→ **WORK TO BE COMPLETED**
Reproduce the entries below exactly, but only from the line containing "(string_field l n))." to the line containing "Lemma array_field l", inclusive.

══ INFORMATION SHOWN ══

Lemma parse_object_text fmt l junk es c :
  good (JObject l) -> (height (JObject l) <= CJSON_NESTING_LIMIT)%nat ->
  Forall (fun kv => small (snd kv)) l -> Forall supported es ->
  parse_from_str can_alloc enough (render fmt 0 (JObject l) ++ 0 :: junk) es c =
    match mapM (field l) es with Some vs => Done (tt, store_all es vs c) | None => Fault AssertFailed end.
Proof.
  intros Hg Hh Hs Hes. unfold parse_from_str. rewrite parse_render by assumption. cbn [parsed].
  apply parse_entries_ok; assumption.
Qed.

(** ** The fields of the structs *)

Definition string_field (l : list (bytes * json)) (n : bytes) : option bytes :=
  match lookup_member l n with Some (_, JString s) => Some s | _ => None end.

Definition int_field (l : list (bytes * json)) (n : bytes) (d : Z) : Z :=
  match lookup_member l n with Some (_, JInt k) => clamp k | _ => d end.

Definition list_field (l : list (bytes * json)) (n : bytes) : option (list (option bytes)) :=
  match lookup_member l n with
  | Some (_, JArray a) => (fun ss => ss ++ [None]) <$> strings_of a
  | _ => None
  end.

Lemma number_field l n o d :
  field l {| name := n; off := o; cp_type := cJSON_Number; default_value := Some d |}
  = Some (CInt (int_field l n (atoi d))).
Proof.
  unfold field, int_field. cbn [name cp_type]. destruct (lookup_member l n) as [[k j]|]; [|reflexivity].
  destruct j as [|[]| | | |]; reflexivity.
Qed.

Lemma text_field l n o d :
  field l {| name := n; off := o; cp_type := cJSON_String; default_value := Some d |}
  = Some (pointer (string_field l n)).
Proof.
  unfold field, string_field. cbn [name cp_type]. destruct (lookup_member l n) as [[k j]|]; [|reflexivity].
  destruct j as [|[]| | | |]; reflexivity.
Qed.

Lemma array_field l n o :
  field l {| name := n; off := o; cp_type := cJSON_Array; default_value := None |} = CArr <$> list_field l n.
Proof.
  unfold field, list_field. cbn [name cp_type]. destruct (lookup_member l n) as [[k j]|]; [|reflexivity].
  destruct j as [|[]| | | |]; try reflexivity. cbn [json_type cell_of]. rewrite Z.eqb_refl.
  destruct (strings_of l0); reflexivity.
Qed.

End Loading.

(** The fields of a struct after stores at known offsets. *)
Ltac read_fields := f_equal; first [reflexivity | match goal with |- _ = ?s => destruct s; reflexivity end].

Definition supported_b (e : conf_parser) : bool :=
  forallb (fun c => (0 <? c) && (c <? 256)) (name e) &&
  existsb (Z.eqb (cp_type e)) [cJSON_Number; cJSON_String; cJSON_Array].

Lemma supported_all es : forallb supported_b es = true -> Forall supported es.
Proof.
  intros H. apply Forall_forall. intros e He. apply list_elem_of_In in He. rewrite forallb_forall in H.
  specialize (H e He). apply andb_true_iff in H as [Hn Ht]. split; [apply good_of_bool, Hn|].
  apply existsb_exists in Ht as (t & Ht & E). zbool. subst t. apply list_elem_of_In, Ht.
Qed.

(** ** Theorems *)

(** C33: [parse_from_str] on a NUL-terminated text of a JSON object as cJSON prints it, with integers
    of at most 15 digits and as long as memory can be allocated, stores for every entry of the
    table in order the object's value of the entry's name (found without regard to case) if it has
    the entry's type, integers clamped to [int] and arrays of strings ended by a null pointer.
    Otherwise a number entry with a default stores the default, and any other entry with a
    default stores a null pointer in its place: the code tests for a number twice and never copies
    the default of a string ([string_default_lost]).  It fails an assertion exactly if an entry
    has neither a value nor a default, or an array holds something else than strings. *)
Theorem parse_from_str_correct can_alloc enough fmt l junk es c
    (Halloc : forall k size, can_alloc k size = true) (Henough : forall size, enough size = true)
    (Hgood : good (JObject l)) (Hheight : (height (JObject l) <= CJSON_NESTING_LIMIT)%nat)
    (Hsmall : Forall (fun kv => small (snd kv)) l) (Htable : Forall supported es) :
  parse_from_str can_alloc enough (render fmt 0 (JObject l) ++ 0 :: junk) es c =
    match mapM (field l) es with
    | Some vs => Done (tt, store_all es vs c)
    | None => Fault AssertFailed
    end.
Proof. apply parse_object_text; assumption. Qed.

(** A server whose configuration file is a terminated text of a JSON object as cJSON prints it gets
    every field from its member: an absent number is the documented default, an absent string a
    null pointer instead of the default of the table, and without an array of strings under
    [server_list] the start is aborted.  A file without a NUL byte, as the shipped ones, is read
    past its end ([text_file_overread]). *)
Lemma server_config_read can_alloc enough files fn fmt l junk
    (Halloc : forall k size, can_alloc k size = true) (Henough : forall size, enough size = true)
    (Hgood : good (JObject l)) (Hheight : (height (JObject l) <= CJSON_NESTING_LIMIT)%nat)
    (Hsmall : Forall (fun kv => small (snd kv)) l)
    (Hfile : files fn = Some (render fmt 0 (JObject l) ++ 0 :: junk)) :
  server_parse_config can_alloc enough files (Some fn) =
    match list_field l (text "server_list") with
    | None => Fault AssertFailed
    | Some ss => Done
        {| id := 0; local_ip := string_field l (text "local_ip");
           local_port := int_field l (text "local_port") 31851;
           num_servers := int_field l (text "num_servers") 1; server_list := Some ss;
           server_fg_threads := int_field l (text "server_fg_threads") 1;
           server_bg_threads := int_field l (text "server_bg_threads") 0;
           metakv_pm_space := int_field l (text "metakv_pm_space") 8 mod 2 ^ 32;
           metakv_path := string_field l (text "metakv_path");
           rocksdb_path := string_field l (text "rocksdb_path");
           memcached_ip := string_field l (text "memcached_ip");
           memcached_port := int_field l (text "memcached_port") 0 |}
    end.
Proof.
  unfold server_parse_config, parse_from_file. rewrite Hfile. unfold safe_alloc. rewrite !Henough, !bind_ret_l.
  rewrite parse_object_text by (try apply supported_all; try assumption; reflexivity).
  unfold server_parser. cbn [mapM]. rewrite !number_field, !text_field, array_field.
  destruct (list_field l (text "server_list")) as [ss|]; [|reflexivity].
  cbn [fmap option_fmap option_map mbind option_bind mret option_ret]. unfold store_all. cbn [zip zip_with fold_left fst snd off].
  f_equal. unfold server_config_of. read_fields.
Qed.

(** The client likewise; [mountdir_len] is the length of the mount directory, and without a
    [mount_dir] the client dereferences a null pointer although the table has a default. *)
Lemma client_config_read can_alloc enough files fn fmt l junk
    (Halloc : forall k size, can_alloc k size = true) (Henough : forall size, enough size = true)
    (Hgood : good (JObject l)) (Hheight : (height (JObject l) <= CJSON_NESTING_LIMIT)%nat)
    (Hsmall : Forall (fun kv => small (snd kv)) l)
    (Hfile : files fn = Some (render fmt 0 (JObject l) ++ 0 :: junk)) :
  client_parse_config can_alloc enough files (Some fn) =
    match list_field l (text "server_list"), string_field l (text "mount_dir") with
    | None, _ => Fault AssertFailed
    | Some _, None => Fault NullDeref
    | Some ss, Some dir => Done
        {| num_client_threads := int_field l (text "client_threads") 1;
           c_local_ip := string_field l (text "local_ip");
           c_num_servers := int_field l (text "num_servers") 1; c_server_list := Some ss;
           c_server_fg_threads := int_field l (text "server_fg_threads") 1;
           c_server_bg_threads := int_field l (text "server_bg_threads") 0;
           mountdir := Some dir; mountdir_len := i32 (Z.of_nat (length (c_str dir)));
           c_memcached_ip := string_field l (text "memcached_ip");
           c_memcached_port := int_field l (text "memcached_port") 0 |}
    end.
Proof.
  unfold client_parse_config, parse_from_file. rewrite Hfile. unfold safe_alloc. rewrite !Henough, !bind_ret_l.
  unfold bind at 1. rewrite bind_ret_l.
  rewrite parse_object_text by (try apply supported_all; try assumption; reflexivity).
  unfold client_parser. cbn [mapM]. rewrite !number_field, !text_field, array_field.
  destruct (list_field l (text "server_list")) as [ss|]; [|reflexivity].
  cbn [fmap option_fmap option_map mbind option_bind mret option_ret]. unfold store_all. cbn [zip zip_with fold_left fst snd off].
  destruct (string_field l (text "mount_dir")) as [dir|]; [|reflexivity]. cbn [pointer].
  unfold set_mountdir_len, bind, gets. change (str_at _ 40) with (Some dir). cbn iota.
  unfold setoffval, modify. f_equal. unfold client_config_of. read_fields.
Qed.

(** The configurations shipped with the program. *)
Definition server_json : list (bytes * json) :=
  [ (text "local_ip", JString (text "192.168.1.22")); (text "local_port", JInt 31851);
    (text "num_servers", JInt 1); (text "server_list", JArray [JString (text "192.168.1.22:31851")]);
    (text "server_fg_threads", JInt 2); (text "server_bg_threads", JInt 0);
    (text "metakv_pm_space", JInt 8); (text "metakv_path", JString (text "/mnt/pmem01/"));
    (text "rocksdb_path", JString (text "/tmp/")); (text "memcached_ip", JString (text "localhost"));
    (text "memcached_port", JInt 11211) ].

═══

→ **RESULT OF THIS TASK**
  = Some (pointer (string_field l n)).
Proof.
  unfold field, string_field. cbn [name cp_type]. destruct (lookup_member l n) as [[k j]|]; [|reflexivity].
  destruct j as [|[]| | | |]; reflexivity.
Qed.

Lemma array_field l n o :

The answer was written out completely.